Abstract

In arrhythmogenic right ventricular cardiomyopathy (ARVC) patients with extensive right ventricular free wall (RVFW) abnormal substrate, large area homogenization with combined epicardial and endocardial approach is time consuming and often inadequate for modification. We aim to explore the feasibility and efficacy of RVFW abnormal substrate isolation in such patients to control ventricular tachycardia (VT). Eight consecutive ARVC patients with VT who had extensive abnormal RVFW substrate were included. VT induction was performed before substrate mapping and modification. Detailed voltage mapping was done during sinus rhythm. A circumferential linear lesion was deployed along the border zone of low-voltage-area on the RVFW to achieve electrical isolation. Other small areas with fractionated or late potentials were further homogenized.
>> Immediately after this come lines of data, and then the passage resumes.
(* ===== verification/Poll.v ===== *)
(** * Waiting for descriptors: [src/src/linux_poll.c]

    [poll], [ppoll], [select] and [pselect6] with 32-bit and 64-bit times: the
    translation of events, sets and times, and the replacement of the signal mask
    for the time of the wait.  The host's [poll] and [select] are parameters; so
    are the signals that arrive while they block. *)

From stdpp Require Import sets.
From S2P Require Import Prelude Errno Bytes Abi Futex GuestThread GuestSignal Time.
Open Scope Z_scope.

Definition LINUX_NR_SELECT : Z := 82.
Definition LINUX_NR_NEWSELECT : Z := 142.
Definition LINUX_NR_POLL : Z := 168.
Definition LINUX_NR_PSELECT6 : Z := 335.
Definition LINUX_NR_PPOLL : Z := 336.
Definition LINUX_NR_PSELECT6_TIME64 : Z := 413.
Definition LINUX_NR_PPOLL_TIME64 : Z := 414.

(** The host's [poll.h] and the size of its [fd_set]. *)
Class HostPoll := {
  POLLRDNORM : Z; POLLRDBAND : Z; POLLPRI : Z; POLLOUT : Z; POLLWRBAND : Z;
  POLLERR : Z; POLLHUP : Z; POLLNVAL : Z; POLLIN : Z; FD_SETSIZE : Z }.

(** What the calls of one system call answer.  [ph_during] is what the signal
    handler does to the thread while the call blocks; the first argument of
    [ph_poll] and [ph_select] is what has been written to the thread's pipe. *)
Record poll_host := PollHost {
  ph_wait : wait_host;
  ph_sigprocmask : option errno;
  ph_during : thread -> thread;
  ph_calloc : bool;
  ph_poll : list notification -> list (Z * Z) -> Z -> errno + (Z * list Z);
  ph_select : list notification -> Z -> option (gset Z) -> option (gset Z) -> option (gset Z) -> option (Z * Z) ->
    errno + (Z * gset Z * gset Z * gset Z * (Z * Z)) }.

(** The calling thread: its state, its host mask, and the memory. *)
Record wait_state := WaitState {
  ws_thread : option thread;
  ws_mask : gset Z;
  ws_bytes : gmap Z Z }.
Definition ws_with_thread (t : option thread) (st : wait_state) : wait_state :=
  WaitState t (ws_mask st) (ws_bytes st).
Definition ws_with_bytes (m : gmap Z Z) (st : wait_state) : wait_state :=
  WaitState (ws_thread st) (ws_mask st) m.

(** ** Sets of descriptors *)

(** The loops over the descriptors from [fd] on; [None] is a fault. *)
Fixpoint to_host_loop (n : nat) (fd : Z) (m : gmap Z Z) (guest : Z) (host : gset Z)
  : option (gset Z) :=
  match n with
  | O => Some host
  | S n =>
    match load32 m (guest + 4 * (fd / 32)) with
    | None => None
    | Some word =>
      to_host_loop n (fd + 1) m guest
        (if has word (Z.shiftl 1 (fd mod 32)) then {[fd]} ∪ host else host)
    end
  end.
Definition fdset_to_host (m : gmap Z Z) (guest count : Z) : option (gset Z) :=
  if guest =? 0 then Some ∅ else to_host_loop (Z.to_nat count) 0 m guest ∅.

Fixpoint to_guest_loop (n : nat) (fd : Z) (host : gset Z) (m : gmap Z Z) (guest : Z)
  : option (gmap Z Z) :=
  match n with
  | O => Some m
  | S n =>
    if decide (fd ∈ host) then
      match load32 m (guest + 4 * (fd / 32)) with
      | None => None
      | Some word =>
        to_guest_loop n (fd + 1) host
          (store32 m (guest + 4 * (fd / 32)) (word .| Z.shiftl 1 (fd mod 32))) guest
      end
    else to_guest_loop n (fd + 1) host m guest
  end.
Definition fdset_to_guest (m : gmap Z Z) (guest count : Z) (host : gset Z) : option (gmap Z Z) :=
  if guest =? 0 then Some m
  else to_guest_loop (Z.to_nat count) 0 host
         (mem_store m guest (replicate (Z.to_nat (4 * ((count + 31) / 32))) 0)) guest.
Lemma patch_sections_sound sections address start end_ p m r p' m' :
  table_sound p -> patch_sections sections address start end_ p m = Some (r, p', m') -> table_sound p'.
Proof.
  revert p m. induction sections as [|x sections IH]; intros p m Hp; cbn [patch_sections].
  { by intros [= _ <- _]. }
  destruct (section_patch _ _ _ _) as [[a b]|]; [|by apply IH].
  destruct (arm_patch_range _ _ _ _) as [[[[?|e] p1] m1]|] eqn:Er; [| |done].
  - apply patch_range_sound in Er; [|done]. by apply IH.
  - intros [= _ <- _]. by eapply patch_range_sound.
Qed.

Lemma elf_mapping_sound host file fd offset address len p m r p' m' :
  table_sound p -> arm_patch_elf_mapping host file fd offset address len p m = Some (r, p', m') ->
  table_sound p'.
Proof.
  intros Hp. unfold arm_patch_elf_mapping.
  destruct (elf_sections _ _ _ _ _) as [[[sections|]|e]|]; [by apply patch_sections_sound|by intros [= _ <- _]..|done].
Qed.

Lemma table_sound_take n p : table_sound p -> table_sound (take n p).
Proof. intros [Hr Hc]. split; [by apply Forall_take|rewrite length_take; lia]. Qed.

Lemma forget_sound p a n : table_sound p -> table_sound (arm_patch_forget_range p a n).
Proof.
  intros [Hr Hc]. unfold arm_patch_forget_range. split.
  - apply List.Forall_forall. intros x [Hx _]%List.filter_In. rewrite List.Forall_forall in Hr. by apply Hr.
  - etransitivity; [apply List.filter_length_le|done].
Qed.

(** The trap handler can perform every recorded instruction. *)
Lemma original_sound p a w :
  table_sound p -> arm_patch_original p a = Some w ->
  w = ARM_LINUX_SVC_0 \/ w .& ARM_TPIDRURO_MASK = ARM_TPIDRURO_READ.
Proof.
  intros [Hr _] Ho%original_Some. rewrite Forall_forall in Hr. destruct (Hr _ Ho) as [_ Hn].
  by apply needs_patch_true.
Qed.

(** ** The address space *)

Record memory_sound (s : guest_memory) : Prop := {
  ms_segments : segments_wf s;
  ms_break : brk_wf s }.
Record space_sound (sp : space) : Prop := {
  ss_memory : memory_sound (sp_memory sp);
  ss_table : table_sound (sp_patches sp) }.

Lemma with_patches_sound p m sp : space_sound sp -> table_sound p -> space_sound (with_patches p m sp).
Proof. intros [? _] ?. by split. Qed.

Lemma unmapped_sound a n sp : space_sound sp -> space_sound (unmapped a n sp).
Proof. intros [? ?]. by split. Qed.

Lemma forgotten_sound a n sp : space_sound sp -> space_sound (forgotten a n sp).
Proof. intros [? ?]. split; [done|by apply forget_sound]. Qed.

Lemma rolled_back_sound n sp : space_sound sp -> space_sound (patches_rolled_back n sp).
Proof. intros [? ?]. split; [done|by apply table_sound_take]. Qed.

Lemma protect_sound host n call sp : space_sound sp -> space_sound (protect host n call sp).2.
Proof. intros [? ?]. unfold protect. by destruct (mh_protect _ _ _). Qed.

Lemma with_registry_sound l sp : space_sound sp -> registry_wf l -> space_sound (with_registry l sp).
Proof. intros [[[] []] ?] Hl. split; [|done]. by split. Qed.

Lemma space_registry_wf sp : space_sound sp -> registry_wf (registry sp).
Proof. intros [[_ []] _]. done. Qed.

Create HintDb sound.
#[local] Hint Resolve with_patches_sound unmapped_sound forgotten_sound rolled_back_sound protect_sound
  with_registry_sound space_registry_wf : sound.

Section memory_calls.
Context `{!HostErrno, !HostProt, !HostMap}.
Context (off_t : Z -> Z) (host : mmap_host) (stale_errno : errno).

Lemma aligned_u32 s len :
  memory_sound s -> is_u32 len -> (UINTPTR_MAX - u32 (page_size s - 1) <? len) = false ->
  is_u32 (align_up len (page_size s)).
Proof.
  intros [[Hp _ _ _] _] [Hl _] Hle. pose proof (is_page_range _ Hp). bprop.
  rewrite u32_small in Hle by (unfold is_u32, UINTPTR_MAX; lia).
  destruct (align_up_spec len _ Hp) as [_ ?]; [lia|]. unfold is_u32, UINTPTR_MAX in *. lia.
Qed.

Lemma munmap_sound t active sp address len v sp' t' :
  space_sound sp -> is_u32 address -> is_u32 len ->
  linux_munmap_runtime host t active sp address len = Some (v, sp', t') -> space_sound sp'.
Proof.
  intros Hs Ha Hl. unfold linux_munmap_runtime. cond; [by intros [= _ <- _]|]. bprop.
  destruct (guest_memory_runtime_owned _ _ _) as [[]|]; [|by intros [= _ <- _]|done].
  destruct (guest_thread_defer_active_stack_unmap _ _ _ _) as [[] t1]; [by intros [= _ <- _]|].
  destruct (mh_munmap _ _ _); intros [= _ <- _]; [done|].
  apply with_registry_sound; [auto with sound|].
  apply (run_op_wf (OpUnmap address _)); [apply space_registry_wf; auto with sound|]. split; [done|].
  apply aligned_u32; [apply Hs|done|by apply Z.ltb_ge].
Qed.

Lemma make_executable_sound sp address len prot r sp' :
  space_sound sp -> make_executable host sp address len prot = Some (r, sp') -> space_sound sp'.
Proof.
  intros Hs. unfold make_executable.
  pose proof (protect_sound host 0 (Mprotect address len (prot .| PROT_READ .| PROT_WRITE)) sp Hs) as Hp.
  destruct (protect _ 0 _ _) as [[e|] sp1]; [by intros [= _ <-]|]. cbn [snd] in Hp.
  destruct (arm_patch_range _ _ _ _) as [[[[?|e] p] m]|] eqn:Er; [| |done];
    apply patch_range_sound in Er; [|apply Hp| |apply Hp].
  - pose proof (protect_sound host 1 (MsyncInvalidateIcache address len) _ (with_patches_sound p m _ Hp Er)) as Hq.
    destruct (protect _ 1 _ _) as [[e|] sp2]; intros [= _ <-]; auto with sound.
  - intros [= _ <-]. auto with sound.
Qed.

Lemma mprotect_sound sp address len prot v sp' :
  space_sound sp -> is_u32 address -> is_u32 len ->
  linux_mprotect_runtime host stale_errno sp address len prot = Some (v, sp') -> space_sound sp'.
Proof.
  intros Hs Ha Hl. unfold linux_mprotect_runtime. destruct (translate_protection _) as [hp|]; [|by intros [= _ <-]].
  cond; [by intros [= _ <-]|]. bprop.
  assert (Hn : is_u32 (align_up len (page_size (sp_memory sp)))).
  { apply aligned_u32; [apply Hs|done|by apply Z.ltb_ge]. }
  set (n := align_up len (page_size (sp_memory sp))) in *.
  destruct (guest_memory_runtime_owned _ _ _) as [[]|]; [| |done].
  2: { unfold mprotect_segment. destruct (guest_memory_range_owned _ _ _) as [[]|]; [|by intros [= _ <-]|done].
       cond; [by intros [= _ <-]|]. pose proof (protect_sound host 0 (Mprotect address n hp) sp Hs).
       destruct (protect _ _ _ _) as [[e|] sp1]; by intros [= _ <-]. }
  assert (Hm : forall r sp1, (if has hp PROT_EXEC then make_executable host sp address n hp else Some (Ok tt, sp)) =
    Some (r, sp1) -> space_sound sp1).
  { intros r sp1. cond; [by apply make_executable_sound|by intros [= _ <-]]. }
  destruct (if has hp PROT_EXEC then _ else _) as [[[?|e] sp1]|] eqn:Em; [|by intros [= _ <-]; eapply Hm|done].
  specialize (Hm _ _ eq_refl). pose proof (protect_sound host 2 (Mprotect address n hp) sp1 Hm) as Hp.
  destruct (protect _ _ _ _) as [[e|] sp2]; cbn [snd] in Hp.
  { intros [= _ <-]. cond; auto with sound. }
  pose proof (run_op_wf (OpProtect address n (has hp PROT_EXEC)) (registry sp2) (space_registry_wf _ Hp)
    (conj Ha Hn)) as Hw. cbn [run_op] in Hw.
  destruct (guest_memory_runtime_protect _ _ _ _) as [[[]|e] l]; intros [= _ <-]; auto with sound.
Qed.

Lemma mmap2_install_sound sp fd offset address len flags mp hp v sp' :
  space_sound sp -> is_u32 address -> is_u32 len ->
  mmap2_install host stale_errno sp fd offset address len flags mp hp = Some (v, sp') -> space_sound sp'.
Proof.
  intros Hs Ha Hl. unfold mmap2_install. set (sp0 := forgotten address len sp).
  assert (Hs0 : space_sound sp0) by (unfold sp0; auto with sound).
  assert (Hm : forall r p m, (if has flags LINUX_MAP_ANONYMOUS then Some (Ok tt, sp_patches sp0, sp_bytes sp0)
    else arm_patch_elf_mapping (mh_elf host) (mh_file host fd) fd offset address len (sp_patches sp0) (sp_bytes sp0)) =
    Some (r, p, m) -> table_sound p).
  { intros r p m. cond; [intros [= _ <- _]; apply Hs0|]. apply elf_mapping_sound, Hs0. }
  destruct (if has flags LINUX_MAP_ANONYMOUS then _ else _) as [[[[?|e] p] m]|]; [| |done];
    specialize (Hm _ _ _ eq_refl); [|intros [= _ <-]; auto with sound].
  set (sp1 := with_patches p m sp0). assert (Hs1 : space_sound sp1) by (unfold sp1; auto with sound).
  assert (Hp : space_sound (if has hp PROT_EXEC then protect host 0 (MsyncInvalidateIcache address len) sp1
    else (None, sp1)).2) by (cond; auto with sound).
  destruct (if has hp PROT_EXEC then _ else _) as [[e|] sp2]; cbn [snd] in Hp; [intros [= _ <-]; auto with sound|].
  assert (Hq : space_sound (if negb (mp =? hp) then protect host 1 (Mprotect address len hp) sp2
    else (None, sp2)).2) by (cond; auto with sound).
  destruct (if negb (mp =? hp) then _ else _) as [[e|] sp3]; cbn [snd] in Hq; [intros [= _ <-]; auto with sound|].
  pose proof (run_op_wf (OpMap address len (has hp PROT_EXEC)) (registry sp3) (space_registry_wf _ Hq)
    (conj Ha Hl)) as Hw. cbn [run_op] in Hw.
  destruct (guest_memory_runtime_map _ _ _ _) as [[?|e] l]; intros [= _ <-]; auto with sound.
Qed.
All eight patients had extensive RV endocardial low-voltage-area (113.8 ± 84.1 cm2, 49.6 ± 29.8%) and dense scar (59.6 ± 39.8 cm2, 25.0 ± 14.1%). Electrical isolation of abnormal substrate was achieved in 5/8 (62.5%) patients via endocardial approach alone and 3/8 (37.5%) patients via a combination of endocardial and epicardial approach. Electrical isolation was verified by slow automaticity (5/8, 62.5%) or RV non-capture (3/8, 37.5%) during high output pacing inside the encircled area. VTs were induced in 6 patients before ablation and all patients rendered non-inducible after ablation. During a median follow-up of 43 months (range 24-53), 7/8 (87. 5%) patients remained free of sustained VT. Electrical isolation of RVFW is feasible and effective in ARVC patients with extensive abnormal substrate and is associated with excellent long-term rhythm control.